In a pre-processing step I’ve built a sparse point cloud of the place using my SFMToolkit. Each vertex of the point cloud has several 2D Sift features correspondences. I’ve only kept one Sift descriptor per vertex (mean of the descriptors) and put all descriptors in an index using Flann.

For each frame of the video to be augmented, I’ve extracted Sift feature with SiftGPU and then matched them using Flann 2-nearest neighbor search and a distance ratio threshold. The Flann matching is done in parallel with boost::threadpool. The matches computed contains a lot of outliers. So I have implemented a Ransac pose estimator using EPnP that permits to filter bad 2d/3d correspondences.

Performance

My implementation is slow (due to my implementation of Ransac EPnP that could be improved).

Sift first octave: -1
Sift extraction: 49ms 2917 features
Sift matching: 57ms (parallel matching using Flann)
Ransac EPnP: 110ms 121 inliers of 208 matches
Global: 4.6fps (9.4fps without pose estimation)

Sift first octave: 0
Sift extraction: 32ms 707 features
Sift matching: 15ms (parallel matching using Flann)
Ransac EPnP: 144ms 62 inliers of 93 matches
Global: 5.2fps (21.2fps without pose estimation)

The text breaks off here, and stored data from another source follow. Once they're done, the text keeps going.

(** ** Witnesses *)

(** A process that holds the schema and one repository's cache. *)
#[export] Instance pair_HasDB : HasDB (DB * OrgCache).
Proof. refine {| the_db := fst; put_db := fun d s => (d, snd s) |}; [done|by intros []|done]. Defined.

#[export] Instance pair_HasOrgCache : HasOrgCache (DB * OrgCache).
Proof. refine {| org_cache := snd; put_cache := fun c s => (fst s, c) |}; done. Defined.

Definition ex_org (id name : string) : Organization :=
  {| o_ID := id; o_Name := name; o_DisplayName := name; o_IdpType := None; o_IdpName := None;
     o_CreatedAt := 0; o_UpdatedAt := 0 |}.
Definition ex_user (id : string) : User :=
  {| u_ID := id; u_Email := id +:+ "@x"; u_Name := id; u_OIDCSub := None; u_CreatedAt := 0; u_UpdatedAt := 0 |}.
Definition ex_template (id : string) (scopes : list string) : TemplateRow :=
  {| t_id := id; t_name := id; t_display_name := id; t_description := None; t_scopes := JArray scopes;
     t_is_system := false; t_created_at := 0; t_updated_at := 0 |}.
Definition ex_member (o u : string) (r : option string) : OrganizationMember :=
  {| m_OrganizationID := o; m_UserID := u; m_RoleTemplateID := r; m_CreatedAt := 0 |}.

(** Two organizations; u1 administers o1 and reads in o2. *)
Definition ex_db : DB :=
  MkDB [ex_org "o1" "default"; ex_org "o2" "second"] [ex_user "u1"; ex_user "u2"]
    [ex_template "admins" ["admin"]; ex_template "readers" ["users:read"]]
    [ex_member "o1" "u1" (Some "admins"); ex_member "o2" "u1" (Some "readers"); ex_member "o2" "u2" None] [] [].

Lemma ex_db_wf : db_wf ex_db.
Proof.
  constructor; try (by apply (bool_decide_unpack _); vm_compute);
    simpl; intros x Hx; repeat (destruct Hx as [<-|Hx]; [reflexivity|]); destruct Hx.
Qed.

Definition ex_cache : OrgCache := {| defaultOrgCache := None; defaultOrgAt := 0; defaultOrgGen := 7 |}.

Lemma authority_derivations_agree_witness :
  ("u1" = "" -> MatchesNothing (OrgScopeOrganizations ["o1"]) = true) /\
  forall o, o <> "" -> "u1" <> "" -> exists l,
    fst (GetUserScopesForOrg "u1" o (quiet ex_db 0 0 0)) = Ok l /\
    PermitsOrganization (OrgScopeOrganizations ["o1"]) o = HasScope l "users:write" ∅ /\
    (forall s, In s l -> exists m ss, In m (organization_members (the_db (w_db (quiet ex_db 0 0 0)))) /\
       m_OrganizationID m = o /\ m_UserID m = "u1" /\ role_scopes (the_db (w_db (quiet ex_db 0 0 0))) m = Ok ss /\ In s ss).
Proof.
  apply (authority_derivations_agree "u1" "users:write" ∅ (quiet ex_db 0 0 0)
           (OrgScopeOrganizations ["o1"]) (quiet ex_db 0 0 0)).
  - exact ex_db_wf.
  - reflexivity.
  - vm_compute. reflexivity.
Defined.

Definition lower_ascii (c : ascii) : ascii :=
  let n := N_of_ascii c in
  if (N.leb 65 n && N.leb n 90)%N then ascii_of_N (n + 32) else c.

Lemma escaped_search_is_substring_witness :
  ilike lower_ascii "CPU at 50% load" ("%" +:+ escapeLikePattern "50%" +:+ "%") = true <->
  exists a b, smap lower_ascii "CPU at 50% load" = a +:+ smap lower_ascii "50%" +:+ b.
Proof.
  apply (escaped_search_is_substring lower_ascii "50%" "CPU at 50% load").
  intros m Hm c. destruct Hm as [<-|[<-|[<-|[]]]]; destruct c as [[] [] [] [] [] [] [] []];
    (split; intros E); first [reflexivity|discriminate E].
Defined.

Lemma GetDefaultOrganization_no_stale_refill_witness :
  let s : DB * OrgCache := (ex_db, ex_cache) in
  let write := Rename "o1" "renamed" OrgScopeAllOrganizations in
  let written := run_on write 5 5 0 s in
  let w' := snd (GetDefaultOrganization (World s
                   [Event (fun s => s) None; Event (run_on write 5 5 0) None] false 0 0 0)) in
  w_db w' = written /\ defaultOrgCache (org_cache written) = None /\
  fst (GetDefaultOrganization (quiet written 6 6 0)) = answer (default_row written).
Proof.
  apply (GetDefaultOrganization_no_stale_refill (ex_db, ex_cache) (fun s => s)
           (Rename "o1" "renamed" OrgScopeAllOrganizations) 0 0 0 5 5 0 6 6 0).
  - exact I.
  - vm_compute. split; [intros [=]|reflexivity].
  - reflexivity.
  - vm_compute. intros [=].
  - apply write_Rename.
  - vm_compute. reflexivity.
Defined.
Definition with_idp (o : OrgStruct) (idpType idpName : option loc) : OrgStruct :=
  {| os_ID := os_ID o; os_Name := os_Name o; os_DisplayName := os_DisplayName o; os_IdpType := idpType; os_IdpName := idpName;
     os_CreatedAt := os_CreatedAt o; os_UpdatedAt := os_UpdatedAt o |}.

(** [if p != nil { v := *p; cp = &v }] *)
Definition clone_text (q : option loc) (h : heap) : option loc * heap :=
  match q with
  | None => (None, h)
  | Some q => let '(p, h) := alloc (Text (text_at h q)) h in (Some p, h)
  end.

Definition cloneOrganization (org : option loc) (h : heap) : option loc * heap :=
  match org with
  | None => (None, h)
  | Some p =>
      let cp := struct_at h p in
      let '(idpType, h) := clone_text (os_IdpType cp) h in
      let '(idpName, h) := clone_text (os_IdpName cp) h in
      let '(q, h) := alloc (OrgCell (with_idp cp idpType idpName)) h in
      (Some q, h)
  end.

(** [Scan] into a new struct: a NULL column leaves the pointer nil, any other value is new. *)
Definition scan_text (v : option string) (h : heap) : option loc * heap :=
  match v with None => (None, h) | Some s => let '(p, h) := alloc (Text s) h in (Some p, h) end.

Definition scan_org (row : Organization) (h : heap) : loc * heap :=
  let '(idpType, h) := scan_text (o_IdpType row) h in
  let '(idpName, h) := scan_text (o_IdpName row) h in
  alloc (OrgCell {| os_ID := o_ID row; os_Name := o_Name row; os_DisplayName := o_DisplayName row; os_IdpType := idpType;
                    os_IdpName := idpName; os_CreatedAt := o_CreatedAt row; os_UpdatedAt := o_UpdatedAt row |}) h.

Definition refs (c : cell) : gset loc :=
  match c with
  | OrgCell o => from_option singleton ∅ (os_IdpType o) ∪ from_option singleton ∅ (os_IdpName o)
  | Text _ => ∅
  end.

(** ** The system

    [known]: what the rest of the application can name. A miss in flight has the
    generation it read, then the struct it scanned. *)
Record sys := {
  s_heap : heap; s_cache : option loc; s_at : Z; s_gen : Z;
  s_flights : gmap nat (Z * option loc); s_known : gset loc
}.

Definition start : sys := {| s_heap := ∅; s_cache := None; s_at := 0; s_gen := 0; s_flights := ∅; s_known := ∅ |}.

Inductive label :=
| Hit (now : Z) (answer : Organization)
| Missed (i : nat) (now : Z)
| Scanned (i : nat) (row : Organization)
| Filled (i : nat) (now : Z) (answer : Organization)
| Failed (i : nat)
| Invalidated
| Elsewhere.

Definition fresh_enough (now at_ : Z) : bool := (now - at_ <? defaultOrgCacheTTL)%Z.

Inductive step (s : sys) : label -> sys -> Prop :=
| st_hit now p q h :
    s_cache s = Some p -> fresh_enough now (s_at s) = true -> cloneOrganization (Some p) (s_heap s) = (Some q, h) ->
    step s (Hit now (read_org h q))
      {| s_heap := h; s_cache := s_cache s; s_at := s_at s; s_gen := s_gen s; s_flights := s_flights s; s_known := {[q]} ∪ s_known s |}
| st_miss i now :
    (s_cache s = None \/ fresh_enough now (s_at s) = false) -> s_flights s !! i = None ->
    step s (Missed i now)
      {| s_heap := s_heap s; s_cache := s_cache s; s_at := s_at s; s_gen := s_gen s;
         s_flights := <[i := (s_gen s, None)]> (s_flights s); s_known := s_known s |}
| st_scan i gen row p h :
    s_flights s !! i = Some (gen, None) -> scan_org row (s_heap s) = (p, h) ->
    step s (Scanned i row)
      {| s_heap := h; s_cache := s_cache s; s_at := s_at s; s_gen := s_gen s;
         s_flights := <[i := (gen, Some p)]> (s_flights s); s_known := s_known s |}
| st_fill i gen now p c h :
    s_flights s !! i = Some (gen, Some p) -> s_gen s = gen -> cloneOrganization (Some p) (s_heap s) = (c, h) ->
    step s (Filled i now (read_org h p))
      {| s_heap := h; s_cache := c; s_at := now; s_gen := s_gen s; s_flights := delete i (s_flights s); s_known := {[p]} ∪ s_known s |}
| st_stale i gen now p :
    s_flights s !! i = Some (gen, Some p) -> s_gen s <> gen ->
    step s (Filled i now (read_org (s_heap s) p))
      {| s_heap := s_heap s; s_cache := s_cache s; s_at := s_at s; s_gen := s_gen s; s_flights := delete i (s_flights s);
         s_known := {[p]} ∪ s_known s |}
| st_fail i f :
    s_flights s !! i = Some f ->
    step s (Failed i)
      {| s_heap := s_heap s; s_cache := s_cache s; s_at := s_at s; s_gen := s_gen s; s_flights := delete i (s_flights s); s_known := s_known s |}
| st_invalidate :
    step s Invalidated
      {| s_heap := s_heap s; s_cache := None; s_at := s_at s; s_gen := ((s_gen s + 1) mod 2 ^ 64)%Z; s_flights := s_flights s; s_known := s_known s |}
| st_learn p c q :
    p ∈ s_known s -> s_heap s !! p = Some c -> q ∈ refs c ->
    step s Elsewhere
      {| s_heap := s_heap s; s_cache := s_cache s; s_at := s_at s; s_gen := s_gen s; s_flights := s_flights s; s_known := {[q]} ∪ s_known s |}
| st_write p c :
    p ∈ s_known s \/ s_heap s !! p = None -> refs c ⊆ s_known s ->
    step s Elsewhere
      {| s_heap := <[p := c]> (s_heap s); s_cache := s_cache s; s_at := s_at s; s_gen := s_gen s; s_flights := s_flights s;
         s_known := {[p]} ∪ s_known s |}.
(** The sweep is the abstract one, and its counts are what it did. *)
Lemma sweepDerivedKeys_Ok rw red (w : world St) red' w' :
  w_intx w = true -> db_wf (the_db (w_db w)) -> red_KeysRevoked red = 0 ->
  sweepDerivedKeys rw red w = (Ok red', w') ->
  let d := the_db (w_db w) in let u := red_UserID red in let orgs := red_Organizations red in
  frame w w' /\ the_db (w_db w') = swept rw u orgs d /\
  (forall k, In k (api_keys d) -> derived_key u orgs k = true -> exists have, json_Unmarshal (k_scopes k) = Ok have) /\
  red' = {| red_UserID := u; red_Organizations := orgs;
            red_KeysRevoked := rows_count (doomed_key rw d u orgs) (api_keys d);
            red_KeysRetained := rows_count (fun k => derived_key u orgs k && negb (exceeds rw d u k)) (api_keys d) |}.
Proof.
  intros Hi Hwf Hz Hx d u orgs. unfold sweepDerivedKeys in Hx.
  apply bind_Ok in Hx as (ret & w1 & H1 & Hx).
  apply retainedScopes_Ok in H1 as (Hf1 & Hd1 & Hret); [|done..]. fold d u orgs in Hret.
  assert (Hi1 : w_intx w1 = true) by (destruct Hf1 as [-> _]; done).
  apply bind_Ok in Hx as (rows & w2 & H2 & Hx). apply select_Ok in H2 as (-> & Hf2 & Hd2).
  rewrite intx_seen in Hd2, Hx by done. rewrite Hd1 in Hd2, Hx. fold d u orgs in Hx.
  assert (Hi2 : w_intx w2 = true) by (destruct Hf2 as [-> _]; done).
  apply bind_Ok in Hx as ([D K] & w3 & H3 & Hx). apply wrapping_Ok in H3. injection H3 as Hs <-.
  apply sweep_loop_Ok in Hs as (Hdec & -> & ->). rewrite Nat.add_0_l in Hx.
  assert (Hover : forall k, In k (List.filter (derived_key u orgs) (api_keys d)) ->
    over_map rw ret k = exceeds rw d u k).
  { intros k [_ [_ Ho%mem_true]%andb_prop]%filter_In. unfold exceeds, over_map. by rewrite Hret. }
  unfold rows_count in Hx.
  rewrite (filter_ext_in' (over_map rw ret) (exceeds rw d u)) in Hx by done.
  rewrite (filter_ext_in' (fun k => negb (over_map rw ret k)) (fun k => negb (exceeds rw d u k))) in Hx
    by (intros k Hk; cbv beta; f_equal; by apply Hover).
  cbn [app] in Hx.
  rewrite !filter_filter_bool in Hx. fold (doomed_key rw d u orgs) in Hx. rewrite length_map in Hx.
  assert (Hf : frame w w2) by (by transitivity w1).
  assert (Hdecoded : forall k, In k (api_keys d) -> derived_key u orgs k = true ->
     exists have, json_Unmarshal (k_scopes k) = Ok have).
  { intros k Hk Hder. apply Hdec. by rewrite filter_In. }
  assert (Hids : forall k, In k (api_keys d) ->
    mem (k_id k) (List.map k_id (List.filter (doomed_key rw d u orgs) (api_keys d))) = doomed_key rw d u orgs k).
  { intros k Hk. by apply mem_ids_unique; [apply Hwf|]. }
  fold (rows_count (doomed_key rw d u orgs) (api_keys d)) in Hx.
  fold (rows_count (fun k => derived_key u orgs k && negb (exceeds rw d u k)) (api_keys d)) in Hx.
  destruct (rows_count (doomed_key rw d u orgs) (api_keys d) =? 0)%nat eqn:E0.
  - apply Nat.eqb_eq in E0. injection Hx as <- <-. split; [done|]. split; [|split; [done|by rewrite Hz, E0]].
    rewrite Hd2. fold d. unfold swept. unfold rows_count in E0. apply length_zero_iff_nil in E0.
    assert (rows_del (doomed_key rw d u orgs) (api_keys d) = api_keys d) as ->; [|by destruct d].
    unfold rows_del. revert E0. generalize (api_keys d). intros l. induction l as [|k l IH]; simpl; [done|].
    destruct (doomed_key rw d u orgs k); [done|]. simpl. intros El. by rewrite IH.
  - apply bind_Ok in Hx as (n & w4 & H4 & Hx). apply exec_Ok in H4 as (d' & [= <- <-] & Hf4 & Hd4).
    rewrite intx_seen, Hd2 in Hd4, Hx by done. fold d in Hd4, Hx.
    assert (Hc : rows_count (fun k => mem (k_id k) (List.map k_id (List.filter (doomed_key rw d u orgs) (api_keys d)))) (api_keys d)
      = rows_count (doomed_key rw d u orgs) (api_keys d)).
    { unfold rows_count. by rewrite (filter_ext_in' _ (doomed_key rw d u orgs)). }
    rewrite Hc, Nat.eqb_refl in Hx. simpl in Hx. injection Hx as <- <-.
    split; [by transitivity w2|]. split; [|split; done].
    rewrite Hd4, the_put. unfold swept, rows_del.
    by rewrite (filter_ext_in' _ (fun k => negb (doomed_key rw d u orgs k))) by (intros k Hk; by rewrite Hids).
Qed.
End Sweep.
(* ===== verification/RoleTemplateRepo.v ===== *)
(** * RoleTemplateRepo: identity/store/role_template_repository.go

    Role templates: reads, creation, and the two mutations, which refuse system
    templates in the statement itself. *)

From S2P Require Import Prelude Order Scopes Models OrgScope Db DbRel.

Definition toModel (row : TemplateRow) : result RoleTemplate :=
  scopes ← wrap_err "failed to unmarshal role template scopes" (json_Unmarshal (t_scopes row));
  Ok {| rt_ID := t_id row; rt_Name := t_name row; rt_DisplayName := t_display_name row;
        rt_Description := t_description row; rt_Scopes := scopes; rt_IsSystem := t_is_system row;
        rt_CreatedAt := t_created_at row; rt_UpdatedAt := t_updated_at row |}.

Definition by_name (x y : TemplateRow) : bool := String.leb (t_name x) (t_name y).

(** WHERE id = $1 AND is_system = false *)
Definition mutable_template (id : string) (t : TemplateRow) : bool := (t_id t =s id) && negb (t_is_system t).

Definition with_template (template : RoleTemplate) (now : Z) (t : TemplateRow) : TemplateRow :=
  {| t_id := t_id t; t_name := t_name t; t_display_name := rt_DisplayName template;
     t_description := rt_Description template; t_scopes := json_Marshal (rt_Scopes template);
     t_is_system := t_is_system t; t_created_at := t_created_at t; t_updated_at := now |}.

Section Repository.
Context {St : Type} `{HasDB St}.

Definition ListRoleTemplates : M St (list RoleTemplate) :=
  rows ← wrapping "failed to list role templates" (select (fun d => sort_by by_name (role_templates d)));
  lift (scan_all toModel rows).

Definition GetRoleTemplate (id : string) : M St RoleTemplate :=
  row ← wrapping "failed to get role template" (select_row (fun d =>
    List.filter (fun t => t_id t =s id) (role_templates d)));
  match row with None => throw (notFound "role template by id") | Some row => lift (toModel row) end.

Definition GetRoleTemplateByName (name : string) : M St RoleTemplate :=
  row ← wrapping "failed to get role template by name" (select_row (fun d =>
    List.filter (fun t => t_name t =s name) (role_templates d)));
  match row with None => throw (notFound "role template by name") | Some row => lift (toModel row) end.

Definition CreateRoleTemplate (template : RoleTemplate) : M St unit :=
  wrapping "failed to create role template" (exec (insert_template
    {| t_id := rt_ID template; t_name := rt_Name template; t_display_name := rt_DisplayName template;
       t_description := rt_Description template; t_scopes := json_Marshal (rt_Scopes template);
       t_is_system := rt_IsSystem template; t_created_at := rt_CreatedAt template;
       t_updated_at := rt_UpdatedAt template |}));;
  mret tt.

(** The statement a mutation runs is its row effect. *)
Definition execRoleTemplateMutation (statement : DB -> result (nat * DB)) : M St unit :=
  n ← wrapping "failed to mutate role template" (exec statement);
  if (n =? 0)%nat
  then throw (Wrap "role template not found or is a system template (immutable)" ErrNotFound)
  else mret tt.

Definition updateRoleTemplateStmt (template : RoleTemplate) (now : Z) : DB -> result (nat * DB) :=
  update_templates (mutable_template (rt_ID template)) (with_template template now).

Definition deleteRoleTemplateStmt (id : string) : DB -> result (nat * DB) :=
  delete_templates (mutable_template id).

Definition UpdateRoleTemplate (template : RoleTemplate) : M St unit :=
  now ← time_Now;
  execRoleTemplateMutation (updateRoleTemplateStmt template now).

Definition DeleteRoleTemplate (id : string) : M St unit :=
  execRoleTemplateMutation (deleteRoleTemplateStmt id).
End Repository.

(** ** Lemmas *)

Lemma with_template_ids template now : same_template_ids (with_template template now).
Proof. by intros []. Qed.
#[export] Hint Resolve with_template_ids : wf.

(** The system templates of a schema. *)
Definition system_templates (d : DB) : list TemplateRow := List.filter t_is_system (role_templates d).
Definition keeps_system (d d' : DB) : Prop := system_templates d' = system_templates d.

#[export] Instance keeps_system_preorder : PreOrder keeps_system.
Proof. split; [done|]. intros a b c E1 E2. unfold keeps_system in *. congruence. Qed.

Lemma update_keeps_system template now d a d' :
  updateRoleTemplateStmt template now d = Ok (a, d') -> keeps_system d d'.
Proof.
  intros [= _ <-]. unfold keeps_system, system_templates, rows_upd, mutable_template. simpl.
  induction (role_templates d) as [|t l IH]; simpl; [done|].
  destruct (t_id t =s rt_ID template); destruct (t_is_system t) eqn:E; simpl; rewrite ?E; simpl; by rewrite IH.
Qed.

Lemma delete_keeps_system id d a d' : deleteRoleTemplateStmt id d = Ok (a, d') -> keeps_system d d'.
Proof.
  intros [= _ <-]. unfold keeps_system, system_templates, rows_del, mutable_template. simpl.
  induction (role_templates d) as [|t l IH]; simpl; [done|].
  destruct (t_id t =s id); destruct (t_is_system t) eqn:E; simpl; rewrite ?E; simpl; by rewrite IH.
Qed.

The slowness is not a so big issue because it doesn’t need to run at 30fps. Indeed the goal of my prototype is to have absolute pose with this tracking system each second and relative pose using inertial system available on mobile device (or using KLT tracking).

Issue

  • Performance (faster is better ;-) )
  • Point cloud reference is not always accurate (Bundler fault)

In another post I’ll introduce alternative to Bundler: faster and more accurate.